=== Stored data ===

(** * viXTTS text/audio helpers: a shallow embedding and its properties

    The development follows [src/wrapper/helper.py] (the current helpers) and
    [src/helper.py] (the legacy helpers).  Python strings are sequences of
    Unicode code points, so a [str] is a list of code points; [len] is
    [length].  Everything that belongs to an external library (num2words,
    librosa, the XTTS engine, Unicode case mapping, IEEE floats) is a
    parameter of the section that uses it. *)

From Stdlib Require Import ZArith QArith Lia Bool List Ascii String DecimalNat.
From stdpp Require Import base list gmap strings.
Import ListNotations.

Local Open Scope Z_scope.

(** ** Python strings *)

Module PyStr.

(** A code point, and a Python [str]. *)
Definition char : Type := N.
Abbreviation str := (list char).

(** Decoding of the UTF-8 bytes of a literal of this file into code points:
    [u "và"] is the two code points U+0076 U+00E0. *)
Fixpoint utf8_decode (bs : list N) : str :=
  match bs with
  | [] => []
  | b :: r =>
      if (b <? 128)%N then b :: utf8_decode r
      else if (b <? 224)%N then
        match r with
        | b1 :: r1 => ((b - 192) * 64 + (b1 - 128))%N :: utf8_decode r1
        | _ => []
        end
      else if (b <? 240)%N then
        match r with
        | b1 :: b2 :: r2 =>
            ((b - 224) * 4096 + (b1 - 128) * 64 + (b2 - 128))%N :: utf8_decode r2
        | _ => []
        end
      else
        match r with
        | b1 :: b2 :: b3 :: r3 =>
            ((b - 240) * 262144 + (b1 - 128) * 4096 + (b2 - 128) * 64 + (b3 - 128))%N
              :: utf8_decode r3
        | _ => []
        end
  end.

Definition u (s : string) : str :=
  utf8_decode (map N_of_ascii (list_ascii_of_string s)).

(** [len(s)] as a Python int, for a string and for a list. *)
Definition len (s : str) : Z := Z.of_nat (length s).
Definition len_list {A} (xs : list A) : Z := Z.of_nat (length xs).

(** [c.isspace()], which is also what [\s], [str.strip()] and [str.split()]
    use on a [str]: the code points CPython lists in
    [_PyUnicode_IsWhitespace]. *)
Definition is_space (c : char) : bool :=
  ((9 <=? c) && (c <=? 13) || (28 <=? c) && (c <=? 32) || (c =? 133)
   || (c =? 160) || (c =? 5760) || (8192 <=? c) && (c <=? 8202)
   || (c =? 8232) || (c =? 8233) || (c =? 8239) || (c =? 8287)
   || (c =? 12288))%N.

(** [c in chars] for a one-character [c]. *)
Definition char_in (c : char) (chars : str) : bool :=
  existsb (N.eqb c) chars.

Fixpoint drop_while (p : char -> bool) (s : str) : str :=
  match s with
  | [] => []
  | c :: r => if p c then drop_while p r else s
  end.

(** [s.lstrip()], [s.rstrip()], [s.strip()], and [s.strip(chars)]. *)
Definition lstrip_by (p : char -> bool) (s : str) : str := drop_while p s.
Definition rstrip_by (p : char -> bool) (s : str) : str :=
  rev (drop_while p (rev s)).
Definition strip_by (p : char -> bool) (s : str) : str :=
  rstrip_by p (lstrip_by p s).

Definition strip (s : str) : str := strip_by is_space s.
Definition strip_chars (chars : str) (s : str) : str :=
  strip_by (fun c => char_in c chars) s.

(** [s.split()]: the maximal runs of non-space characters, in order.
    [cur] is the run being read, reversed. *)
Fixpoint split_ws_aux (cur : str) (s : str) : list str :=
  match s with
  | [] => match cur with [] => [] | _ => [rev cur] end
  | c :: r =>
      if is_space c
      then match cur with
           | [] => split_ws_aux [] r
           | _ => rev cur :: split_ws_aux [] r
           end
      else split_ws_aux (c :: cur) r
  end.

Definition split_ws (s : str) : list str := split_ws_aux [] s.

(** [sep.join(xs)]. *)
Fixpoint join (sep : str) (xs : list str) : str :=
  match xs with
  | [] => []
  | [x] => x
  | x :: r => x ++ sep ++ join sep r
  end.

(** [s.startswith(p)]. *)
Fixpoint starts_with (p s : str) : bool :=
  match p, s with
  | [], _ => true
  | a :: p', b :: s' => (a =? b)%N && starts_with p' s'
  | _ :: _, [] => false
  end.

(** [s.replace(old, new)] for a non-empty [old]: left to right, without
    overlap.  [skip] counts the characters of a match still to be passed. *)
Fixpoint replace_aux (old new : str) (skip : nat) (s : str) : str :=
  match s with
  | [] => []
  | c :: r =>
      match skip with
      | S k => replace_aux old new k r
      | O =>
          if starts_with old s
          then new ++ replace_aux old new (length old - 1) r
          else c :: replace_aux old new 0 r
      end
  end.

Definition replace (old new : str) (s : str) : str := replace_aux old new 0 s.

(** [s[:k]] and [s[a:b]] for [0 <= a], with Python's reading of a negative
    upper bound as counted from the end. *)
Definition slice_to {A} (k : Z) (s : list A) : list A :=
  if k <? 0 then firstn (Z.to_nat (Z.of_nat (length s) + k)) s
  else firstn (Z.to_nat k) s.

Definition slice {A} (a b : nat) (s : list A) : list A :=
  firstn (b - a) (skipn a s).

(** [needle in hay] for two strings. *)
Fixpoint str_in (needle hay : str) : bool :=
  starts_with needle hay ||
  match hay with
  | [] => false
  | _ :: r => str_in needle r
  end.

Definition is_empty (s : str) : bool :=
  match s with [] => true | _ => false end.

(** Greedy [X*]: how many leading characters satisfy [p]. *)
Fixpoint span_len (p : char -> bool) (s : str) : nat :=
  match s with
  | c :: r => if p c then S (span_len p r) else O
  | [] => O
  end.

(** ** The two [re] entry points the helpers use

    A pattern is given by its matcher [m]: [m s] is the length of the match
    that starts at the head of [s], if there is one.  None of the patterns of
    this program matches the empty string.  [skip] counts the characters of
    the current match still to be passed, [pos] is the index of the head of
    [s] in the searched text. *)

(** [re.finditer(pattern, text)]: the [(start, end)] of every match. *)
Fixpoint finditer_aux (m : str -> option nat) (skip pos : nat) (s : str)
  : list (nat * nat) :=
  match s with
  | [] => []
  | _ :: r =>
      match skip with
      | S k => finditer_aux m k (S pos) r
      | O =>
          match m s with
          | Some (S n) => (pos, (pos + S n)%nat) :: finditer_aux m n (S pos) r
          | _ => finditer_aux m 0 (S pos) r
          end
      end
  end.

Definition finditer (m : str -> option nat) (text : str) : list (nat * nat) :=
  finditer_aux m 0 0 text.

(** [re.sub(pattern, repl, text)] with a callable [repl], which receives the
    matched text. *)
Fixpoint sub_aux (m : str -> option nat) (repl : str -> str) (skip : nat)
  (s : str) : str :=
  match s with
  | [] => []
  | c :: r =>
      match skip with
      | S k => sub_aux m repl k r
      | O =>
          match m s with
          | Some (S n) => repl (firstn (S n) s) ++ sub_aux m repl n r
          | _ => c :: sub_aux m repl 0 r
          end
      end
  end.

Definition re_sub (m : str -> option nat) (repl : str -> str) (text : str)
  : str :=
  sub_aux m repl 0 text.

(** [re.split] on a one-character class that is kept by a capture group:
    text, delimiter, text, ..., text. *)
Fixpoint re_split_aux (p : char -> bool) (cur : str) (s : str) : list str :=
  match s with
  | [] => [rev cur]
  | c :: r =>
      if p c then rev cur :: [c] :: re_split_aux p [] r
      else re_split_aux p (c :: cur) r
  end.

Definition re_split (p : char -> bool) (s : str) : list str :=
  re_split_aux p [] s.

===
=== Stored data ===

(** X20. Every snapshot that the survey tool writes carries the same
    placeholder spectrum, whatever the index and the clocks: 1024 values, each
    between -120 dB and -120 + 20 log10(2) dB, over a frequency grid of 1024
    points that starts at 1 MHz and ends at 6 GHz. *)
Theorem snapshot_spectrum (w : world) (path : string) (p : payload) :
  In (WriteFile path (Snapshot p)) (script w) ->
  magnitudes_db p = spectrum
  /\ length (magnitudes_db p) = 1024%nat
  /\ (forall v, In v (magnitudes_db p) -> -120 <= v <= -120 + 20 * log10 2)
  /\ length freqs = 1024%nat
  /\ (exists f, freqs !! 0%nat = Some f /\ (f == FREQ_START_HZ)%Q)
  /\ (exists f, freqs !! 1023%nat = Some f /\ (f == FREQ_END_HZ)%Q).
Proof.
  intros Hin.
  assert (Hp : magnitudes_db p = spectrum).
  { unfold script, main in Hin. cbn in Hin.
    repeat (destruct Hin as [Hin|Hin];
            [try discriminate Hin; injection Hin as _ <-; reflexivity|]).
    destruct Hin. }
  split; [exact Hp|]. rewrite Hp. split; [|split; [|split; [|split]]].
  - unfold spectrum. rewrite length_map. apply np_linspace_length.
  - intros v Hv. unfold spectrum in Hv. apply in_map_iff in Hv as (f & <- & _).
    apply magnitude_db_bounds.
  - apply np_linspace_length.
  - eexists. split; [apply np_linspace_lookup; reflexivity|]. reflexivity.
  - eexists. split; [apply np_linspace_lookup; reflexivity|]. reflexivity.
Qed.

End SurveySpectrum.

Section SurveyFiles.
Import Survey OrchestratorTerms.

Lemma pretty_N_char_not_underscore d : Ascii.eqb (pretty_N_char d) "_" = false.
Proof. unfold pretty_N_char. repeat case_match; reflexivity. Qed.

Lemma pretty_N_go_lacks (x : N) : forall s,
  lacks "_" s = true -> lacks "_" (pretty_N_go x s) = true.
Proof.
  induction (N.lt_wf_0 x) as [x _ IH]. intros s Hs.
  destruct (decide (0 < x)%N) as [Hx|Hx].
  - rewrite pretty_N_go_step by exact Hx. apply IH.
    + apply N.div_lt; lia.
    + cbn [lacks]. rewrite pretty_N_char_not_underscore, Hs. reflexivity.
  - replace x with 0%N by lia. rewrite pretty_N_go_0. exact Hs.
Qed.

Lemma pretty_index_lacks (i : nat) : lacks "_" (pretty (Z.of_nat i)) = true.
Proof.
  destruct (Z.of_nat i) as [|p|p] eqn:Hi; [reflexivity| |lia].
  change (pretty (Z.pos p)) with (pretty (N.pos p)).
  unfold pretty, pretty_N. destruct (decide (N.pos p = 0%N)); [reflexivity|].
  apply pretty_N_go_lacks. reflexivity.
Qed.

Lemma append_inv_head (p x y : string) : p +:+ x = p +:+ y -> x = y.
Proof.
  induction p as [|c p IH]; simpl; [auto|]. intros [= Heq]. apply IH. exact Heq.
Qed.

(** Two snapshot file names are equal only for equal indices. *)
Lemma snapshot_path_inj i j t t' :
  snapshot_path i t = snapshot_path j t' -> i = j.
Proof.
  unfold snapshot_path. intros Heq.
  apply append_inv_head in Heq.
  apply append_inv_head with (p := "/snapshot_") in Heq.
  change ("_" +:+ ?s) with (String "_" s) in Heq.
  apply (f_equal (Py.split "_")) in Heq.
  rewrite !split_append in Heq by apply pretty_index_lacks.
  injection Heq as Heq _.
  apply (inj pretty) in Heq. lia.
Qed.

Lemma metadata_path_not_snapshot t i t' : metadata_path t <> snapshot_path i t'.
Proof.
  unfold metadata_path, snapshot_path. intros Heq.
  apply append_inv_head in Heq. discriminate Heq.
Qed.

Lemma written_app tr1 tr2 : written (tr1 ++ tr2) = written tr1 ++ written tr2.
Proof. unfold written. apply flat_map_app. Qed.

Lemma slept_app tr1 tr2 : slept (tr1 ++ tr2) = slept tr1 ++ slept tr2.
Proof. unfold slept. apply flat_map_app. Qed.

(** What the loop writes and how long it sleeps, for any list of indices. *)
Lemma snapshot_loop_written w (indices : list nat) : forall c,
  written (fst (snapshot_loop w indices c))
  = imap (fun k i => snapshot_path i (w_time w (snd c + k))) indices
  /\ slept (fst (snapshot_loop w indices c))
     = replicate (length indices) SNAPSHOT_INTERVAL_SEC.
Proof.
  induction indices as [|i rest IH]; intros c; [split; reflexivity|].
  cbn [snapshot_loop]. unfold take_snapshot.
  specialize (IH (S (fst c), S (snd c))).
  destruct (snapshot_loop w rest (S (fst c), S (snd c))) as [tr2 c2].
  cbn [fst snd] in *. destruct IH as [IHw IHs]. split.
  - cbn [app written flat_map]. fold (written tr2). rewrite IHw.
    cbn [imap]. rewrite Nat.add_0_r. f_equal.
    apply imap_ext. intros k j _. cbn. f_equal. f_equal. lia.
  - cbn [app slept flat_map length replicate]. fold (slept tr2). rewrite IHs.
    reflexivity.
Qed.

===

▸ About this task: Beginning with the line that has "- replace x" and ending with the line that has "cbn [imap]. rewrite Nat.add_0_r. f_equal.", set down the lines above exactly and include no others.

▸ Output below:
  - replace x with 0%N by lia. rewrite pretty_N_go_0. exact Hs.
Qed.

Lemma pretty_index_lacks (i : nat) : lacks "_" (pretty (Z.of_nat i)) = true.
Proof.
  destruct (Z.of_nat i) as [|p|p] eqn:Hi; [reflexivity| |lia].
  change (pretty (Z.pos p)) with (pretty (N.pos p)).
  unfold pretty, pretty_N. destruct (decide (N.pos p = 0%N)); [reflexivity|].
  apply pretty_N_go_lacks. reflexivity.
Qed.

Lemma append_inv_head (p x y : string) : p +:+ x = p +:+ y -> x = y.
Proof.
  induction p as [|c p IH]; simpl; [auto|]. intros [= Heq]. apply IH. exact Heq.
Qed.

(** Two snapshot file names are equal only for equal indices. *)
Lemma snapshot_path_inj i j t t' :
  snapshot_path i t = snapshot_path j t' -> i = j.
Proof.
  unfold snapshot_path. intros Heq.
  apply append_inv_head in Heq.
  apply append_inv_head with (p := "/snapshot_") in Heq.
  change ("_" +:+ ?s) with (String "_" s) in Heq.
  apply (f_equal (Py.split "_")) in Heq.
  rewrite !split_append in Heq by apply pretty_index_lacks.
  injection Heq as Heq _.
  apply (inj pretty) in Heq. lia.
Qed.

Lemma metadata_path_not_snapshot t i t' : metadata_path t <> snapshot_path i t'.
Proof.
  unfold metadata_path, snapshot_path. intros Heq.
  apply append_inv_head in Heq. discriminate Heq.
Qed.

Lemma written_app tr1 tr2 : written (tr1 ++ tr2) = written tr1 ++ written tr2.
Proof. unfold written. apply flat_map_app. Qed.

Lemma slept_app tr1 tr2 : slept (tr1 ++ tr2) = slept tr1 ++ slept tr2.
Proof. unfold slept. apply flat_map_app. Qed.

(** What the loop writes and how long it sleeps, for any list of indices. *)
Lemma snapshot_loop_written w (indices : list nat) : forall c,
  written (fst (snapshot_loop w indices c))
  = imap (fun k i => snapshot_path i (w_time w (snd c + k))) indices
  /\ slept (fst (snapshot_loop w indices c))
     = replicate (length indices) SNAPSHOT_INTERVAL_SEC.
Proof.
  induction indices as [|i rest IH]; intros c; [split; reflexivity|].
  cbn [snapshot_loop]. unfold take_snapshot.
  specialize (IH (S (fst c), S (snd c))).
  destruct (snapshot_loop w rest (S (fst c), S (snd c))) as [tr2 c2].
  cbn [fst snd] in *. destruct IH as [IHw IHs]. split.
  - cbn [app written flat_map]. fold (written tr2). rewrite IHw.
    cbn [imap]. rewrite Nat.add_0_r. f_equal.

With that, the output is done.